# Exercise aim
In the records below, begin at the line that has "(** The frame" and stop after the line that has "Definition PTRDIFF_MAX : Z"; quote those lines verbatim and nothing more.

[Records supplied Boundary: Start]

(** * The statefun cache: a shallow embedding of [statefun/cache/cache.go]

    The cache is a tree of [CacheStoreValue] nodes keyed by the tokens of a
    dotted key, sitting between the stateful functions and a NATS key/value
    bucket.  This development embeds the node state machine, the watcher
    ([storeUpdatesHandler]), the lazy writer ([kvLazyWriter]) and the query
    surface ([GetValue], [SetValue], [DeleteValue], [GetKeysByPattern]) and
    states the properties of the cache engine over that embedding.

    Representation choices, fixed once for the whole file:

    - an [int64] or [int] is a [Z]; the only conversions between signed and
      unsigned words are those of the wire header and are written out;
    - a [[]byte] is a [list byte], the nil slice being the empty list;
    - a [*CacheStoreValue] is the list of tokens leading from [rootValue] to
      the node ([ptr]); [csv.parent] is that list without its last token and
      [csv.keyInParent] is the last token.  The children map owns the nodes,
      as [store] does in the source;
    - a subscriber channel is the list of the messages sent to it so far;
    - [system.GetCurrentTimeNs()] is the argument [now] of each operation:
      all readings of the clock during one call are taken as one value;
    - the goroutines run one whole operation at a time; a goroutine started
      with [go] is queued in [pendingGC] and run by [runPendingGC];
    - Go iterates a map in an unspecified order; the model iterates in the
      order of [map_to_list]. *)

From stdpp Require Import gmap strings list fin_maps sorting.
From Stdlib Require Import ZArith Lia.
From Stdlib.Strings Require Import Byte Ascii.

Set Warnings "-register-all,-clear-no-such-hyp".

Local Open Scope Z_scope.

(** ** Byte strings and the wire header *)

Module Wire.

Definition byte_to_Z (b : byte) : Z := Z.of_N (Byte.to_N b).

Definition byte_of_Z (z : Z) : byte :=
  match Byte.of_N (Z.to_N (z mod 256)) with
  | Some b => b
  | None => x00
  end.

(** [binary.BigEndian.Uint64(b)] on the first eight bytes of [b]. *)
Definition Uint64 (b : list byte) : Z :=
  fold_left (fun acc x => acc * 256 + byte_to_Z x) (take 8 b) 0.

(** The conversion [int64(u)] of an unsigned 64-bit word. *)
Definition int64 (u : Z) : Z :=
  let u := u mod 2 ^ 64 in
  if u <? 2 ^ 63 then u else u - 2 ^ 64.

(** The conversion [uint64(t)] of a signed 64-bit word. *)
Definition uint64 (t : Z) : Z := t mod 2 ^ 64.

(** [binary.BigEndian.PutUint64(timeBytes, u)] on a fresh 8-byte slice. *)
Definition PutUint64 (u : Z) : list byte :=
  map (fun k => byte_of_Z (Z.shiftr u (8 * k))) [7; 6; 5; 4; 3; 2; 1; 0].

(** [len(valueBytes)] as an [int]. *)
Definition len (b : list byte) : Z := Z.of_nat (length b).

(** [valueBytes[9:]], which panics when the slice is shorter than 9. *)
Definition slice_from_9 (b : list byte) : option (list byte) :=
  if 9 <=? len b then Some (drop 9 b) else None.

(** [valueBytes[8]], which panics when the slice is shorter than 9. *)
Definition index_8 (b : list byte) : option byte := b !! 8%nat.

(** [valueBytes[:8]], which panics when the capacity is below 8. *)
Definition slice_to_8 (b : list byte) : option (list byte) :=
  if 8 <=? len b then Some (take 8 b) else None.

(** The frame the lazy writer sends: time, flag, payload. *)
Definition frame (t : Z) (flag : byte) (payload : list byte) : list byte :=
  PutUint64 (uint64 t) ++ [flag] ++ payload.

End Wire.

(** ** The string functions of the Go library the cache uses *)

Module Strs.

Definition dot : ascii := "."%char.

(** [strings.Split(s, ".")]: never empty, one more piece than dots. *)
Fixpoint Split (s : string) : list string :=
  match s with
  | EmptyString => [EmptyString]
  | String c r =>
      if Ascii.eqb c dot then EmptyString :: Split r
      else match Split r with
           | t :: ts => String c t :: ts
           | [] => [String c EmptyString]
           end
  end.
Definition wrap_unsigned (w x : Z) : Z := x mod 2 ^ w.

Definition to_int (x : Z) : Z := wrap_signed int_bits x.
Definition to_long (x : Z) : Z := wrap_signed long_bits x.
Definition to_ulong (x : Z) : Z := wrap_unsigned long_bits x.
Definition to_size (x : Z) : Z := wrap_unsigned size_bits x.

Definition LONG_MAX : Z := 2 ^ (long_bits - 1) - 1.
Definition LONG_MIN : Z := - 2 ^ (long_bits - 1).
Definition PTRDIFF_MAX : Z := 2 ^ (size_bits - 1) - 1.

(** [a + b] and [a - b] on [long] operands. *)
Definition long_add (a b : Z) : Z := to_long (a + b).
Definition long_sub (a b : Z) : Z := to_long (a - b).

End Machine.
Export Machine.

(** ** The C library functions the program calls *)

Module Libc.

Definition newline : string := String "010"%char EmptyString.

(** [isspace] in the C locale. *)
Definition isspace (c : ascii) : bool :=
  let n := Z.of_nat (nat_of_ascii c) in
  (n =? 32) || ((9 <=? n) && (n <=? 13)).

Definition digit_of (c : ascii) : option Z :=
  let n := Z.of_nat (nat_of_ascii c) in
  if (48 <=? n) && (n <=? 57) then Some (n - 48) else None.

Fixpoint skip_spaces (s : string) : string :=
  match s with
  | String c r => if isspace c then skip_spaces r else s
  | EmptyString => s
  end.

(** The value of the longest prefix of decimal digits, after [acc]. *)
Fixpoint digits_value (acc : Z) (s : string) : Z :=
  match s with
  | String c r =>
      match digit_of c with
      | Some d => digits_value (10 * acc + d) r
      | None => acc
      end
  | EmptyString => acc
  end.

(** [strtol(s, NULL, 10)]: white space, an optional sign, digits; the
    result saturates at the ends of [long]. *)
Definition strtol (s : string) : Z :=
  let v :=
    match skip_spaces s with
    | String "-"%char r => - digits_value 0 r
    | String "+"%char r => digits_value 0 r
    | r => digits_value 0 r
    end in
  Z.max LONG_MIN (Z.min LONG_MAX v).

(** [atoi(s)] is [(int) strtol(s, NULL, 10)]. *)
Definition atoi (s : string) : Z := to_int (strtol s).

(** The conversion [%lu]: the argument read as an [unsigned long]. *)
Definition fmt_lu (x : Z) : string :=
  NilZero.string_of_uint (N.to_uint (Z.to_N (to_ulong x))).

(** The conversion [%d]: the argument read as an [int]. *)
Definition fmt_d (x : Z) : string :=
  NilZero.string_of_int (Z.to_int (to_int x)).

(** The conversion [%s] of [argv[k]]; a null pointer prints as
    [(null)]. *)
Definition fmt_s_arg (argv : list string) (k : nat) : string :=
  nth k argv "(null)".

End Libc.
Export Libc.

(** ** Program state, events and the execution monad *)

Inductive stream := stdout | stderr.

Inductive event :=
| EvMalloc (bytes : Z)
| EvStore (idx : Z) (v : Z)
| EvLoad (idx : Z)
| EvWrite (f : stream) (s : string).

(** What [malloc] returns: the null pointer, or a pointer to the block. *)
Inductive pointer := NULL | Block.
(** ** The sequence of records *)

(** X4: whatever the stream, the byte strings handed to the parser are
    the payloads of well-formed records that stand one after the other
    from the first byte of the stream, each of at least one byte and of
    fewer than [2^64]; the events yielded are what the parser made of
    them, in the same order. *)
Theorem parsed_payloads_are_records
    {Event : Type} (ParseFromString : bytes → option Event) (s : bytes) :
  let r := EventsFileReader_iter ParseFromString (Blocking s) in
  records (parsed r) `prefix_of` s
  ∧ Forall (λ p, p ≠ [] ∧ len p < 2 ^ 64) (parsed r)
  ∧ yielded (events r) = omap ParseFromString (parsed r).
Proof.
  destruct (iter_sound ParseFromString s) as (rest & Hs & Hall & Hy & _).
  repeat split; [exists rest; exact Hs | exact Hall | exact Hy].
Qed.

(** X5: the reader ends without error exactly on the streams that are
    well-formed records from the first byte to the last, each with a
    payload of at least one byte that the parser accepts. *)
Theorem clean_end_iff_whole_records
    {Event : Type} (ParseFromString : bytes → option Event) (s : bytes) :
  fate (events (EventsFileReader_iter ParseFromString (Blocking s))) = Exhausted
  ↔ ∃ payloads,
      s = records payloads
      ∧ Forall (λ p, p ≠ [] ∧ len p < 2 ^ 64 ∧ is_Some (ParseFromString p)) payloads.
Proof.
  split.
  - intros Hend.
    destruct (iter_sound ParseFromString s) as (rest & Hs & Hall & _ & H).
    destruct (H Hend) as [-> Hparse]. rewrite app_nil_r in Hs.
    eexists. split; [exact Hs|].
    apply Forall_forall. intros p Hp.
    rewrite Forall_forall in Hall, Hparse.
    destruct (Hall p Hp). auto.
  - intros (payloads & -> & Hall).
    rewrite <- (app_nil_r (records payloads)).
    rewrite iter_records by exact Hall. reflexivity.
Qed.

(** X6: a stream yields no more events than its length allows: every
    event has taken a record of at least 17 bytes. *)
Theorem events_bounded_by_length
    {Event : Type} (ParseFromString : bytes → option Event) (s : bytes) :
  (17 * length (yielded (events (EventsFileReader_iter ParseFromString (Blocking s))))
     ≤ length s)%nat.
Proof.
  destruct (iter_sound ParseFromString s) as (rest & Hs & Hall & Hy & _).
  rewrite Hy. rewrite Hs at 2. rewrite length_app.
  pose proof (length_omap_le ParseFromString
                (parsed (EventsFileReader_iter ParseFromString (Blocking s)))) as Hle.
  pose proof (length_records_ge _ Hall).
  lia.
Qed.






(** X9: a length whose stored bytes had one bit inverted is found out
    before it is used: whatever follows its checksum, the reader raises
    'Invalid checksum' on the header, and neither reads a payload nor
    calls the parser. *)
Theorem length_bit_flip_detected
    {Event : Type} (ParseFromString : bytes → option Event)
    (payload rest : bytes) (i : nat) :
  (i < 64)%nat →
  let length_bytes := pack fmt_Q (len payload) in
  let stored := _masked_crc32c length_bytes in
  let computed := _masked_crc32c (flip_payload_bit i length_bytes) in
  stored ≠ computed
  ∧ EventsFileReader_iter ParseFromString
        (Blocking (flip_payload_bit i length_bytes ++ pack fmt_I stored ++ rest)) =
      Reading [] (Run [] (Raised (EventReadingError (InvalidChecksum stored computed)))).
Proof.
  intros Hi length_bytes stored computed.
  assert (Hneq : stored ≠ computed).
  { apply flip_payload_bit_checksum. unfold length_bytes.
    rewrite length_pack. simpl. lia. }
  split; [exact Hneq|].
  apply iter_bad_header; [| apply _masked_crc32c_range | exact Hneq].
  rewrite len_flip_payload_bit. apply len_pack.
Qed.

[Records supplied Boundary: End]

# Problem solution
(** The frame the lazy writer sends: time, flag, payload. *)
Definition frame (t : Z) (flag : byte) (payload : list byte) : list byte :=
  PutUint64 (uint64 t) ++ [flag] ++ payload.

End Wire.

(** ** The string functions of the Go library the cache uses *)

Module Strs.

Definition dot : ascii := "."%char.

(** [strings.Split(s, ".")]: never empty, one more piece than dots. *)
Fixpoint Split (s : string) : list string :=
  match s with
  | EmptyString => [EmptyString]
  | String c r =>
      if Ascii.eqb c dot then EmptyString :: Split r
      else match Split r with
           | t :: ts => String c t :: ts
           | [] => [String c EmptyString]
           end
  end.
Definition wrap_unsigned (w x : Z) : Z := x mod 2 ^ w.

Definition to_int (x : Z) : Z := wrap_signed int_bits x.
Definition to_long (x : Z) : Z := wrap_signed long_bits x.
Definition to_ulong (x : Z) : Z := wrap_unsigned long_bits x.
Definition to_size (x : Z) : Z := wrap_unsigned size_bits x.

Definition LONG_MAX : Z := 2 ^ (long_bits - 1) - 1.
Definition LONG_MIN : Z := - 2 ^ (long_bits - 1).
Definition PTRDIFF_MAX : Z := 2 ^ (size_bits - 1) - 1.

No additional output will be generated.